Abstract

Islamic economics has different principles from conventional economics, including in terms of sales contracts. In Islamic economics, there are several types of sales contracts used, such as bai' al-salam (future sales) and bai’ al-salam(manufacturing sales). Trust sales contracts are also important in ensuring transparency of the price of the goods or services sold. The research method uses descriptive qualitative in describing and explaining specifically with literature studies in data collection. The purpose of this research is to find out specifically about the types and qualifications of sharia sales that do not contain gharar and usury. In Islamic economics, payments in sales contracts can be deferred or paid in installments without involving interest or riba. This allows the buyer to pay according to an agreed schedule. Sales contracts in the Islamic economy differ from interest-bearing loan contracts, where there is an exchange of goods or services at a predetermined price. Islamic banks use sales contracts as a legitimate alternative to interest-bearing loan contracts, allowing them to provide financing that is fair and compliant with sharia principles.
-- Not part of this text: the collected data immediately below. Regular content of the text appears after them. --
Definition erase (lane : nat) (entry : QueueEntry) (ledger_version : Z) (q : SurgePricingPriorityQueue) : result SurgePricingPriorityQueue Panic :=
  let? entries := at_index (lanes q) lane in
  let? stored := bt_get entry_cmp entry entries in
  match stored with
  | None => Ok q
  | Some stored =>
      let? resources := queue_resources q (q_envelope (entry_tx stored)) ledger_version in
      let? count := at_index (lane_current_count q) lane in
      let? fits := leq resources count in
      let! fits in
      let? count := resource_sub count resources in
      let? entries := bt_remove entry_cmp entry entries in
      Ok (put_lane lane entries (put_count lane count q))
  end.
Definition remove_entry := erase.

Definition top_entry (q : SurgePricingPriorityQueue) (lane : nat) : result (option QueueEntry) Panic :=
  let? entries := at_index (lanes q) lane in Ok (last entries).

(** One lane of the search for the highest top entry. *)
Definition better_top (q : SurgePricingPriorityQueue) (active : nat -> bool) (best : option (nat * QueueEntry)) (lane : nat) :
    result (option (nat * QueueEntry)) Panic :=
  if negb (active lane) then Ok best
  else
    let? top := top_entry q lane in
    match top with
    | None => Ok best
    | Some entry =>
        match best with
        | None => Ok (Some (lane, entry))
        | Some (_, best_entry) =>
            let? c := entry_cmp entry best_entry in
            Ok (match c with Gt => Some (lane, entry) | _ => best end)
        end
    end.
Definition best_top (q : SurgePricingPriorityQueue) (active : nat -> bool) : result (option (nat * QueueEntry)) Panic :=
  try_fold (better_top q active) (seq 0 (length (lane_limits q))) None.
Definition peek_top (q : SurgePricingPriorityQueue) : result (option (nat * QueueEntry)) Panic := best_top q (fun _ => true).
(** ** Popping *)

Inductive VisitTxResult := Skipped | Rejected | Processed.

(** [lane_left_until_limit[GENERIC_LANE] -= ..], and the same for another lane. *)
Definition charge_at (lane : nat) (resources : Resource) (room : list Resource) : result (list Resource) Panic :=
  let? r := at_index room lane in let? r := resource_sub r resources in Ok (put_at lane r room).
Definition charge (lane : nat) (resources : Resource) (room : list Resource) : result (list Resource) Panic :=
  let? room := charge_at GENERIC_LANE resources room in
  if (lane =? GENERIC_LANE)%nat then Ok room else charge_at lane resources room.

Definition lane_active (active : list bool) (lane : nat) : bool := default false (active !! lane).

(** The limits a pop starts from. *)
Definition pop_limits (q : SurgePricingPriorityQueue) (custom_limits : option (list Resource)) : result (list Resource) Panic :=
  match custom_limits with
  | Some limits =>
      let! (length limits =? length (lane_limits q))%nat in
      let! forallb (fun p : Resource * Resource => (resource_size p.1 =? resource_size p.2)%nat) (zip limits (lane_limits q)) in
      Ok limits
  | None => Ok (lane_limits q)
  end.
Lemma best_top_ok q active : queue_ok q ->
  (best_top q active = Ok None /\ forall lane l, active lane = true -> lanes q !! lane = Some l -> l = []) \/
  (exists lane e, best_top q active = Ok (Some (lane, e)) /\ top_of q active lane e).
Proof.
  intros Hq. unfold best_top.
  pose (P := fun (before : list nat) (best : option (nat * QueueEntry)) =>
    match best with
    | None => forall lane l, lane ∈ before -> active lane = true -> lanes q !! lane = Some l -> l = []
    | Some (lane, e) => active lane = true /\ (exists l, lanes q !! lane = Some l /\ e ∈ l) /\
        forall lane' l' e', lane' ∈ before -> active lane' = true -> lanes q !! lane' = Some l' -> e' ∈ l' -> cmp_le entry_compare e' e
    end).
  destruct (try_fold_invariant (better_top q active) P (seq 0 (length (lane_limits q))) None) as (best & -> & HP).
  - intros lane l Hn. by apply elem_of_nil in Hn.
  - intros before lane after best E HP. unfold better_top.
    assert (lane < length (lane_limits q))%nat as Hlt.
    { assert (lane ∈ seq 0 (length (lane_limits q))) as Hin by (rewrite E; apply elem_of_app; right; left).
      apply elem_of_seq in Hin. lia. }
    destruct (lane_at q lane Hq Hlt) as (l & r & limit & Hl & _). destruct (queue_sets q Hq lane l Hl) as [Hs He].
    destruct (active lane) eqn:Ea; simpl.
    2:{ exists best. split; [done|]. unfold P in *. destruct best as [[lane2 e2]|].
        - destruct HP as (Ha2 & Hex & Hmax). split; [done|]. split; [done|]. intros lane' l' e' Hin' Ha'.
          apply elem_of_app in Hin' as [Hin'| ->%list_elem_of_singleton]; [by apply Hmax|congruence].
        - intros lane' l' Hin' Ha'. apply elem_of_app in Hin' as [Hin'| ->%list_elem_of_singleton]; [by apply HP|congruence]. }
    unfold top_entry. rewrite (lookup_at _ _ _ Hl). simpl. destruct (last l) as [e|] eqn:El; simpl.
    2:{ apply last_None in El as ->. exists best. split; [done|]. unfold P in *. destruct best as [[lane2 e2]|].
        - destruct HP as (Ha2 & Hex & Hmax). split; [done|]. split; [done|]. intros lane' l' e' Hin' Ha' Hl' He'.
          apply elem_of_app in Hin' as [Hin'| ->%list_elem_of_singleton]; [by apply (Hmax lane' l')|].
          rewrite Hl in Hl'. injection Hl' as <-. by apply elem_of_nil in He'.
        - intros lane' l' Hin' Ha' Hl'. apply elem_of_app in Hin' as [Hin'| ->%list_elem_of_singleton]; [by apply (HP lane')|congruence]. }
    destruct (last_greatest entry_compare good_entry entry_antisym l e Hs El) as [Hel Hmaxl].
    assert (good_entry e) as Hge by by apply Hs.
    assert (forall lane' l' e', lane' = lane -> lanes q !! lane' = Some l' -> e' ∈ l' -> cmp_le entry_compare e' e) as Hthis.
    { intros lane' l' e' -> Hl' He'. rewrite Hl in Hl'. injection Hl' as <-. by apply Hmaxl. }
    unfold P in *. destruct best as [[lane2 e2]|].
    2:{ exists (Some (lane, e)). split; [done|]. split; [done|]. split; [by exists l|]. intros lane' l' e' Hin' Ha' Hl' He'.
        apply elem_of_app in Hin' as [Hin'| ->%list_elem_of_singleton]; [|by apply (Hthis lane l')].
        rewrite (HP lane' l') in He' by done. by apply elem_of_nil in He'. }
    destruct HP as (Ha2 & (l2 & Hl2 & He2) & Hmax). destruct (queue_sets q Hq lane2 l2 Hl2) as [[_ Hg2] _].
    assert (good_entry e2) as Hge2 by by apply Hg2.
    rewrite entry_cmp_ok by done. simpl. destruct (entry_compare e e2) eqn:Ec; eexists; (split; [done|]); simpl.
    1,2: split; [done|]; split; [by exists l2|]; intros lane' l' e' Hin' Ha' Hl' He';
      apply elem_of_app in Hin' as [Hin'| ->%list_elem_of_singleton]; [by apply (Hmax lane' l')|];
      apply (entry_trans e' e e2); [|done|done|by apply (Hthis lane l')|unfold cmp_le; congruence];
      rewrite Hl in Hl'; injection Hl' as <-; by apply Hs.
    split; [done|]. split; [by exists l|]. intros lane' l' e' Hin' Ha' Hl' He'.
    apply elem_of_app in Hin' as [Hin'| ->%list_elem_of_singleton]; [|by apply (Hthis lane l')].
    apply (entry_trans e' e2 e); [|done|done|by apply (Hmax lane' l')|].
    + destruct (queue_sets q Hq lane' l' Hl') as [[_ Hg'] _]. by apply Hg'.
    + unfold cmp_le. rewrite entry_antisym, Ec. done.
  - assert (forall lane l, lanes q !! lane = Some l -> lane ∈ seq 0 (length (lane_limits q))) as Hseq.
    { intros lane l Hl. apply elem_of_seq. apply lookup_lt_Some in Hl. rewrite (queue_lanes q Hq) in Hl. lia. }
    unfold P in HP. destruct best as [[lane e]|].
    + right. exists lane, e. split; [done|]. destruct HP as (Ha & Hex & Hmax). split; [done|]. split; [done|].
      intros lane' l' e' Ha' Hl'. apply (Hmax lane' l'); [by apply (Hseq lane' l')|done|done].
    + left. split; [done|]. intros lane l Ha Hl. apply (HP lane); [by apply (Hseq lane l)|done|done].
Qed.
End queue.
In the Islamic economy, there are also contracts for the sale of future commodities (salam), the sale of manufacturing (istisna'), and currency exchange (sarf). Islamic banks have an important role to play in facilitating these sales contracts, as intermediaries who ensure the contracts adhere to Shariah principles and meet applicable legal requirements. With a good understanding of the different types of these sales contracts, economic actors can choose the ones that suit their needs while complying with sharia principles.